Europa Press/Contacto/Peter Kovalev
MADRID 14 maio (EUROPA PRESS) -
A Missão de Averiguação da ONU sobre a Venezuela expressou nesta quarta-feira sua "profunda preocupação" com a prática de deter "em condições de isolamento e detenção incomunicável" pessoas que se opõem ao governo de Nicolás Maduro, pois isso pode constituir um crime de desaparecimento forçado e, por extensão, um crime contra a humanidade se for realizado sistematicamente.
Os especialistas da ONU, que pedem vigilância diante da gravidade da situação dos direitos humanos na Venezuela, consideram que existe um "plano deliberado" do "aparato repressivo" para silenciar a dissidência e, ao mesmo tempo, "incutir medo" na população como um todo, com a conivência das principais instituições judiciais e de segurança.

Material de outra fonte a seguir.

(* ===== verification/Chunking.v ===== *)
(** The planning of extent-aware reads: [crates/uffs-mft/src/io/chunking.rs].

    The record counters the code threads through only for its log lines are left
    out.  [None] stands for a call that panics or never returns. *)
From S2P Require Import Prelude DataRuns MftBitmap ExtentMap.

(** * Chunks *)

Record ReadChunk := mk_chunk {
  disk_offset : Z; start_frs : Z; record_count : Z; skip_begin : Z; skip_end : Z
}.

Definition effective_start_frs (c : ReadChunk) : Z := c.(start_frs) +w c.(skip_begin).

Definition effective_record_count (c : ReadChunk) : Z :=
  saturating_sub c.(record_count) (c.(skip_begin) +w c.(skip_end)).

Definition read_size (c : ReadChunk) (record_size : Z) : Z :=
  effective_record_count c *w record_size.

#[export] Instance ReadChunk_piece : Piece ReadChunk :=
  fun _ c => mk_seg c.(start_frs) c.(record_count) c.(disk_offset).

(** * Merging *)

Definition MAX_CHUNK_BYTES : Z := 1024 * 1024 * 1024.

(** The two contiguity tests of [merge_adjacent_chunks]. *)
Definition is_physically_contiguous (record_size threshold : Z) (current next : ReadChunk) : bool :=
  let current_end_offset := current.(disk_offset) +w current.(record_count) *w record_size in
  if next.(disk_offset) >=? current_end_offset
  then next.(disk_offset) - current_end_offset <=? threshold *w record_size
  else false.

Definition is_frs_contiguous (threshold : Z) (current next : ReadChunk) : bool :=
  saturating_sub next.(start_frs) (current.(start_frs) +w current.(record_count)) <=? threshold.

Definition merged_record_count (current next : ReadChunk) : Z :=
  (next.(start_frs) +w next.(record_count)) -w current.(start_frs).

Fixpoint merge_adjacent_loop (record_size threshold : Z) (current : ReadChunk) (chunks : list ReadChunk)
    : list ReadChunk :=
  match chunks with
  | [] => [current]
  | next :: chunks =>
      let new_record_count := merged_record_count current next in
      let merged_bytes := new_record_count *w record_size in
      if is_physically_contiguous record_size threshold current next
         && is_frs_contiguous threshold current next && (merged_bytes <=? MAX_CHUNK_BYTES)
      then merge_adjacent_loop record_size threshold
             (mk_chunk current.(disk_offset) current.(start_frs) new_record_count
                current.(skip_begin) next.(skip_end)) chunks
      else current :: merge_adjacent_loop record_size threshold next chunks
  end.

Definition merge_adjacent_chunks (chunks : list ReadChunk) (record_size threshold : Z) : list ReadChunk :=
  match chunks with
  | current :: next :: rest => merge_adjacent_loop record_size threshold current (next :: rest)
  | _ => chunks
  end.

Definition maybe_merge_chunks (chunks : list ReadChunk) (record_size : Z) (has_bitmap : bool)
    : list ReadChunk :=
  if has_bitmap then chunks else merge_adjacent_chunks chunks record_size 64.

(** [next.disk_offset + next.record_count * record_size - current.disk_offset]. *)
Definition merged_span (record_size : Z) (current next : ReadChunk) : Z :=
  (next.(disk_offset) +w next.(record_count) *w record_size) -w current.(disk_offset).

Fixpoint merge_precise_loop (record_size min_gap_bytes max_io_size : Z) (current : ReadChunk)
    (chunks : list ReadChunk) : list ReadChunk :=
  match chunks with
  | [] => [current]
  | next :: chunks =>
      let current_end_offset := current.(disk_offset) +w current.(record_count) *w record_size in
      let gap_bytes := saturating_sub next.(disk_offset) current_end_offset in
      let merged_bytes := merged_span record_size current next in
      if (gap_bytes <=? min_gap_bytes) && (merged_bytes <=? max_io_size)
      then merge_precise_loop record_size min_gap_bytes max_io_size
             (mk_chunk current.(disk_offset) current.(start_frs) (merged_bytes / record_size)
                current.(skip_begin) next.(skip_end)) chunks
      else current :: merge_precise_loop record_size min_gap_bytes max_io_size next chunks
  end.

Definition merge_precise_chunks (chunks : list ReadChunk) (record_size min_gap_bytes max_io_size : Z)
    : list ReadChunk :=
  if zlen chunks <? 2 then chunks else
  match sort_by_key disk_offset chunks with
  | [] => []
  | current :: rest => merge_precise_loop record_size min_gap_bytes max_io_size current rest
  end.

(** * Splitting *)

(** The [while chunk_start < extent_records] loop: with [records_per_chunk = 0] it
    does not advance and never ends. *)
Fixpoint split_loop (fuel : nat) (record_size extent_start extent_disk extent_records per_chunk chunk_start : Z)
    : option (list ReadChunk) :=
  if chunk_start <? extent_records then
    match fuel with
    | O => None
    | S fuel =>
        let chunk_records := Z.min (extent_records - chunk_start) per_chunk in
        let chunk := mk_chunk (extent_disk +w chunk_start *w record_size)
                       (extent_start +w chunk_start) chunk_records 0 0 in
        cons chunk <$> split_loop fuel record_size extent_start extent_disk extent_records per_chunk
                         (chunk_start + chunk_records)
    end
  else Some [].

Definition split_extent_into_chunks (e : MftExtent) (rpc record_size cluster_size chunk_size : Z)
    : option (list ReadChunk) :=
  let extent_start_frs := e.(ext_vcn) *w rpc in
  let extent_records := e.(ext_count) *w rpc in
  let extent_disk_offset := Lcn_raw_unsigned e.(ext_lcn) *w cluster_size in
  let records_per_chunk := chunk_size / record_size in
  split_loop (Z.to_nat (div_ceil extent_records records_per_chunk))
    record_size extent_start_frs extent_disk_offset extent_records records_per_chunk 0.

(** The [for] loop over the extents: sparse extents are skipped. *)
Fixpoint for_extents (f : MftExtent -> option (list ReadChunk)) (es : list MftExtent)
    : option (list ReadChunk) :=
  match es with
  | [] => Some []
  | e :: es =>
      if Lcn_is_hole e.(ext_lcn) then for_extents f es else
      let? chunks := f e in
      let? rest := for_extents f es in
      Some (chunks ++ rest)
  end.

Definition generate_read_chunks (m : MftExtentMap) (bitmap : option MftBitmap) (chunk_size : Z)
    : option (list ReadChunk) :=
  let record_size := m.(bytes_per_record) in
  let cluster_size := m.(bytes_per_cluster) in
  let? rpc := checked_div cluster_size record_size in
  let? chunks := for_extents
                   (fun e => split_extent_into_chunks e rpc record_size cluster_size chunk_size)
                   m.(extents) in
  Some (maybe_merge_chunks chunks record_size (bool_decide (is_Some bitmap))).

(** [emit_io_chunks]: an empty chunk is not pushed. *)
Fixpoint emit_loop (fuel : nat) (record_size start_frs base_disk total_records per_io pos : Z)
    : option (list ReadChunk) :=
  if pos <? total_records then
    match fuel with
    | O => None
    | S fuel =>
        let chunk_records := Z.min (total_records - pos) per_io in
        let chunk := mk_chunk (base_disk +w pos *w record_size) (start_frs +w pos) chunk_records 0 0 in
        let? rest := emit_loop fuel record_size start_frs base_disk total_records per_io
                       (pos + chunk_records) in
        Some (if 0 <? chunk_records then chunk :: rest else rest)
    end
  else Some [].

A presidente da missão, Marta Valiñas, advertiu que essa "prática perversa e ilegal" poderia constituir um crime internacional, em um contexto também marcado pela "cumplicidade" dos tribunais, ao garantir com sua inação "a impunidade desses crimes e graves violações dos direitos humanos".
As Nações Unidas entendem que na Venezuela não existe hoje um verdadeiro Estado de Direito, como seria evidente no caso do habeas corpus. De acordo com a missão, em pelo menos 20 casos os recursos desse tipo não foram recebidos, foram rejeitados ou não receberam nenhuma resposta dos tribunais.
Outra integrante da missão, Patricia Tappatá, destacou que essa "resistência" do aparato judicial é "uma grave violação dos deveres de seus funcionários e um ato de cumplicidade", uma vez que "o habeas corpus salvou vidas e contribuiu para a investigação do comportamento de governos e grupos paramilitares que agem de forma ilegal e secreta".
A missão também usou esse último relatório para pedir novamente a libertação incondicional de todas as pessoas detidas arbitrariamente, um pedido lançado na terça-feira pelo Alto Comissário das Nações Unidas para os Direitos Humanos, Volker Turk.